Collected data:

(* ===== verification/UdtFault.v ===== *)
(** * UdtFault: where UDT loses or changes the stream

    [udt_stream_delivery] is about one direction at a time, short streams and open
    connections.  These are the cases beyond it: data in both directions, sequence
    numbers that wrap, closing, and the memory around the buffers. *)

From S2P Require Import Prelude Bytes LineBuf Handle UdtPacket UdtNode UdtFlow UdtOpen UdtStream UdtRecv UdtNet.

(** An acknowledgement written over 16 bytes that are not yet a packet. *)
Lemma raw_set_ack pre post old v : zlen old = 16 -> exists h, zlen h = 12 /\
  set_pocket_ack (pre ++ old ++ post) (zlen pre) v = Some (pre ++ h ++ le_split 4 v ++ post).
Proof.
  intros H. unfold zlen in H. do 16 (destruct old as [|? old]; [simpl in H; lia|]). destruct old; [|simpl in H; lia].
  match goal with |- context [pre ++ ?l ++ post] => set (old := l) end.
  exists (z :: Z.lor z0 64 :: [z1; z2; z3; z4; z5; z6; z7; z8; z9; z10]). split; [done|]. unfold set_pocket_ack.
  rewrite (mget_frame pre old post 1 z0 eq_refl). cbn [mbind option_bind].
  unfold mset. rewrite (mwrite_frame pre old post 1 [Z.lor z0 64] _ eq_refl). cbn [mbind option_bind].
  exact (store_frame 4 pre (z :: Z.lor z0 64 :: [z1; z2; z3; z4; z5; z6; z7; z8; z9; z10; z11; z12; z13; z14]) post 12 v _ eq_refl).
Qed.


(** Once the acknowledged number has come close to 2^32, every acknowledgement behind
    the wrap is ignored, because [_handle_ack] compares the numbers and not their
    difference: the send buffer stays full for good. *)
Lemma udt_ack_wrap_ignored accept_proc w n : 0 < n -> acknowledged_seq (node w) < 2 ^ 32 ->
  2 ^ 32 <= acknowledged_seq (node w) + n <= 2 ^ 32 + acknowledged_seq (node w) ->
  _handle_ack accept_proc (u32 (acknowledged_seq (node w) + n)) w = Some (0, w).
Proof.
  intros Hn Ha Hw. unfold _handle_ack, mbind, U_bind, get_node. cbn [mbind option_bind].
  replace (u32 (acknowledged_seq (node w) + n)) with (acknowledged_seq (node w) + n - 2 ^ 32).
  2:{ unfold wrapu. apply Z.mod_unique with 1; lia. }
  rewrite (proj2 (Z.leb_le _ _)) by lia. done.
Qed.

Section Fin.
Context `{HM : !Malloc} (stack : mem) (Hstack : zlen stack = 2048).
Context (accept_proc : option (nd_udt_node -> nd_udt_node))
  (data_entry : option (nd_udt_node -> mem -> Z -> nd_udt_node * Z)).

(** a FIN that overtakes data loses it: the receiver sets its sequence number to that
    of the FIN, whatever it has received, and acknowledges up to there, so that the
    bytes between are neither delivered nor sent again. *)
Theorem udt_fin_skips w port win s tail : status (node w) = NETSTAT_ESTABLISHED -> u_sends (net w) = [] ->
  fields_ok NDUDT_FIN None port win s -> 4 <= zlen tail ->
  exists w', _udt_packet_handler stack accept_proc data_entry (packet NDUDT_FIN None port win s [] ++ tail) 12 w = Some (-1, w') /\
    received_sequence (node w') = s /\ recv_buffer (node w') = recv_buffer (node w) /\
    u_out (net w') = u_out (net w) ++
      [seal (packet NDUDT_ACK (Some s) (local_port (node w)) (u16 (send_window (node w))) 0 [])].
Proof using Hstack.
  intros Hst Hn Hf Ht.
  assert (uwp (_udt_packet_handler stack accept_proc data_entry (packet NDUDT_FIN None port win s [] ++ tail) 12) w
    (fun ret w' => ret = -1 /\ received_sequence (node w') = s /\ recv_buffer (node w') = recv_buffer (node w) /\
       u_out (net w') = u_out (net w) ++
         [seal (packet NDUDT_ACK (Some s) (local_port (node w)) (u16 (send_window (node w))) 0 [])]))
    as (ret & w' & E & -> & H); [|by exists w'].
  unfold _udt_packet_handler, nd_object_seterror. ustep. rewrite not_has by done.
  apply uwp_time. intros tm w1 N1 [_ _ _ O1 S1]. do 3 ustep. eapply uwp_lift_ok; [by apply packet_fields|]. cbn [p_window].
  apply uwp_bind.
  assert (forall nd, recv_buffer nd = recv_buffer (node w) -> local_port nd = local_port (node w) ->
    uwp (udt_send_ack stack) (mk_world (set_received_sequence s nd) (net w1)) (fun _ w' => received_sequence (node w') = s /\
       recv_buffer (node w') = recv_buffer (node w) /\ u_out (net w') = u_out (net w) ++
         [seal (packet NDUDT_ACK (Some s) (local_port (node w)) (u16 (send_window (node w))) 0 [])])) as Hack.
  { intros nd Hr Hp. unfold udt_send_ack. ustep.
    eapply (uwp_send_control stack Hstack); [apply built_ack|unfold NDUDT_ACK, NDUDT_DGRAM; lia|..].
    2:{ intros Hno. exfalso. apply Hno. by apply S1. }
    intros w2 [C2 _ _ O2 _]. unfold core in C2. cbn in *. injection C2 as _ E2 _ _ E3 _ _ _ _ _ _ _ _.
    rewrite E2, E3, O2, O1, app_nil_r, Hp. unfold send_window. cbn. by rewrite Hr. }
  assert (forall v nd, nd = set_window_len v (set_myerrno (u16 NDERR_SUCCESS) (set_update_tm tm (set_last_recv tm (node w)))) ->
    uwp (ret ← packet_switch stack accept_proc data_entry (mk_pocket PROTOCOL_UDT NDUDT_FIN false 0 port win s
          (le_combine (slice 0 4 ([] ++ tail)))) (packet NDUDT_FIN None port win s [] ++ tail) 12;
        nd ← get_node; mret (if (ret =? -1) && (myerrno nd =? NDERR_BADPACKET) then 0 else ret)) (mk_world nd (net w1))
      (fun ret w' => ret = -1 /\ received_sequence (node w') = s /\ recv_buffer (node w') = recv_buffer (node w) /\
       u_out (net w') = u_out (net w) ++
         [seal (packet NDUDT_ACK (Some s) (local_port (node w)) (u16 (send_window (node w))) 0 [])])) as Hrest.
  { intros v nd ->. apply uwp_bind.
    unfold packet_switch, NDUDT_FIN, NDUDT_DATA, NDUDT_DGRAM, NDUDT_SYN, NDUDT_ALIVE, NDUDT_ACK, NDUDT_LOST.
    cbn [p_type p_ack p_sequence Z.eqb Pos.eqb when]. do 2 ustep. rewrite not_has by done. cbn [negb when]. do 4 ustep.
    match goal with |- context [if has ?x ?fl then _ else _] => replace (has x fl) with false by (unfold has; cbn; by rewrite Hst) end.
    apply uwp_bind. eapply uwp_mono; [by apply Hack|]. intros _ w3 (E1 & E2 & E3). repeat ustep. by split_and!. }
  ustep; [ustep|]; rewrite N1; [by eapply Hrest|].
  eapply (Hrest (window_len (node w))). by destruct (node w).
Qed.
End Fin.

(** ** Examples *)

(** Three bytes are on their way, one byte has come in and is to be acknowledged. *)
Definition both_ways : nd_udt_node :=
  set_need_ack true (set_send_sequence 4 (set_received_sequence 2
    (set_recv_buffer (mk_lbuf 0 1 64 0 1 (Some (9 :: zrepeat 0 63)))
      (set_send_buffer (mk_lbuf 0 1 64 0 3 (Some ([104; 105; 33] ++ zrepeat 0 61))) small_node)))).

Lemma both_ways_ok : node_ok [104; 105; 33] [] [9] 1 both_ways.
Proof.
  assert (forall e m, zlen m = 64 -> 0 <= e <= 64 -> lbuf_wf (mk_lbuf 0 1 64 0 e (Some m))) as Hwf.
  { intros e m Hm He. split; simpl; [by exists m|lia|lia]. }
  split; try done.
  - split; try done; [by apply Hwf|].
    repeat (apply Forall_cons; split; [unfold is_byte; lia|]). by apply Forall_nil.
  - split; try done; by apply Hwf.
Qed.


Lemma udt_fin_skips_witness :
  exists w', _udt_packet_handler small_stack None None (packet NDUDT_FIN None 3 50 1000 [] ++ [0; 0; 0; 0]) 12
      (mk_world both_ways (script [] [] [])) = Some (-1, w') /\
    received_sequence (node w') = 1000 /\ recv_buffer (node w') = recv_buffer both_ways /\
    u_out (net w') = [] ++ [seal (packet NDUDT_ACK (Some 1000) 3 63 0 [])].
Proof.
  apply (udt_fin_skips small_stack eq_refl None None (mk_world both_ways (script [] [] [])) 3 50 1000 [0; 0; 0; 0]);
    [reflexivity|reflexivity|split; unfold NDUDT_FIN; lia || done|vm_compute; congruence].
Defined.

(** A byte at the end of the send buffer: the sixteen bytes that are saved in front of it
    reach beyond the block. *)
Definition at_the_end : nd_udt_node :=
  set_send_sequence 64 (set_send_buffer (mk_lbuf 0 1 64 0 64 (Some (zrepeat 7 64))) small_node).
Example flush_reads_behind_the_block : send_window_start at_the_end = Some (63, 1) /\
  flush_send_window (mk_world at_the_end (script [] [] [])) = None.
Proof. vm_compute. done. Qed.

(** An unreliable datagram of one byte: the byte order of the header is changed over the
    data, and the byte behind the data is sent in its place. *)
Example sendto_one_byte :
  ('(_, ret, w) ← udt_sendto (zrepeat 0 6 ++ [65; 66; 67; 68; 69; 70]) 6 1 (mk_world small_node (script [] [] []));
  Some (ret, map (drop 6) (u_out (net w)))) = Some (7, [[66]]).
Proof. vm_compute. done. Qed.

(** Two early packets that came in the same millisecond: the list is in the wrong order,
    and the first of them blocks the other. *)
Definition early (s : Z) : _udt_packet_node := mk_pre 5 15 (packet NDUDT_DATA None 3 64 s [1; 2; 3] ++ zrepeat 0 16).
Example early_packets_reversed : insert_pre (early 10) [early 7] = Some [early 10; early 7] /\
  insert_pre (early 7) [early 10] = Some [early 10; early 7].
Proof. vm_compute. done. Qed.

#### PROBLEM
Copy out each line of the entries where the word "Hstack" is found.

#### TASK RESPONSE
Context `{HM : !Malloc} (stack : mem) (Hstack : zlen stack = 2048).
Proof using Hstack.
    eapply (uwp_send_control stack Hstack); [apply built_ack|unfold NDUDT_ACK, NDUDT_DGRAM; lia|..].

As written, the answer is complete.